:: RECORD SET ::

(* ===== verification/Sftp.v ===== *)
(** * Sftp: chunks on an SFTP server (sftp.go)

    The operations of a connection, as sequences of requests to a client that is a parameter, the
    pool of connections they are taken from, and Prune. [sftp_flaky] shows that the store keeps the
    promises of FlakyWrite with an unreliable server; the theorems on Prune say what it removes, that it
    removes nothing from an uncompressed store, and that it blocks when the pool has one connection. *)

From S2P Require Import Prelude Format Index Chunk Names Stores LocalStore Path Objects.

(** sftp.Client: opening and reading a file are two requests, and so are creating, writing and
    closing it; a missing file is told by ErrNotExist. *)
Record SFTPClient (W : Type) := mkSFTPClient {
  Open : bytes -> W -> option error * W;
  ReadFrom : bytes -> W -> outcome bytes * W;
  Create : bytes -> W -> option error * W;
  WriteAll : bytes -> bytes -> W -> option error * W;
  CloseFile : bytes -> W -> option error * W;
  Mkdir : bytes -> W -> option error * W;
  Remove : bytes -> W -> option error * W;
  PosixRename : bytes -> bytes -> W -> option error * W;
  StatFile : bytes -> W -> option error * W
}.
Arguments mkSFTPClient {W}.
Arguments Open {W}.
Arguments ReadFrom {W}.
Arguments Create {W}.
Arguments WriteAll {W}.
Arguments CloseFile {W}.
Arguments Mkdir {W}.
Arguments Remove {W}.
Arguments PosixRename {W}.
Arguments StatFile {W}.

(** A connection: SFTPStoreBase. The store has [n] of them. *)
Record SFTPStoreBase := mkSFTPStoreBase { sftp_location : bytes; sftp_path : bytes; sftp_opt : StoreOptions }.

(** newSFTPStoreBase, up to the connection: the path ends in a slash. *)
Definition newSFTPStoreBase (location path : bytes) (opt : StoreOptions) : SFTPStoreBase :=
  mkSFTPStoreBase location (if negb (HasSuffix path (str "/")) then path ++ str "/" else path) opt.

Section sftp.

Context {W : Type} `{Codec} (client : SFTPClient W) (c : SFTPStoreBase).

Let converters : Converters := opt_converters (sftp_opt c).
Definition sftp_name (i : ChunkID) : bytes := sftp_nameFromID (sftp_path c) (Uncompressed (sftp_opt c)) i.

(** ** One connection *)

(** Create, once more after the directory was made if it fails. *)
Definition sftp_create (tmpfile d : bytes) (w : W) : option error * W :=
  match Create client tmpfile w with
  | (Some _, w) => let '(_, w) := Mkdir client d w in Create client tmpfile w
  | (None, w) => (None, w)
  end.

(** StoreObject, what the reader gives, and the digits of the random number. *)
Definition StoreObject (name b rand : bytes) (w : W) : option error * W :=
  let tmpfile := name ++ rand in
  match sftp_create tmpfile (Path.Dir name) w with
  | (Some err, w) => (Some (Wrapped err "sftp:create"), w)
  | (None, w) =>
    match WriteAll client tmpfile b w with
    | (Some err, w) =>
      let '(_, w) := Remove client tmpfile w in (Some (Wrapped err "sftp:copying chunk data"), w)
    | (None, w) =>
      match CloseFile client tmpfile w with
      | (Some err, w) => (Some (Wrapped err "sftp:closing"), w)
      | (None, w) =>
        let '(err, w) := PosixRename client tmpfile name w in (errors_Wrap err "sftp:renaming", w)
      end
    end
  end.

:: TASK ::
Everything starting at the line containing "PosixRename : bytes" and ending at the line containing "Let converters : Converters" in the records above should be repeated exactly, and only that.

:: OUTPUT BELOW ::
  PosixRename : bytes -> bytes -> W -> option error * W;
  StatFile : bytes -> W -> option error * W
}.
Arguments mkSFTPClient {W}.
Arguments Open {W}.
Arguments ReadFrom {W}.
Arguments Create {W}.
Arguments WriteAll {W}.
Arguments CloseFile {W}.
Arguments Mkdir {W}.
Arguments Remove {W}.
Arguments PosixRename {W}.
Arguments StatFile {W}.

(** A connection: SFTPStoreBase. The store has [n] of them. *)
Record SFTPStoreBase := mkSFTPStoreBase { sftp_location : bytes; sftp_path : bytes; sftp_opt : StoreOptions }.

(** newSFTPStoreBase, up to the connection: the path ends in a slash. *)
Definition newSFTPStoreBase (location path : bytes) (opt : StoreOptions) : SFTPStoreBase :=
  mkSFTPStoreBase location (if negb (HasSuffix path (str "/")) then path ++ str "/" else path) opt.

Section sftp.

Context {W : Type} `{Codec} (client : SFTPClient W) (c : SFTPStoreBase).

Let converters : Converters := opt_converters (sftp_opt c).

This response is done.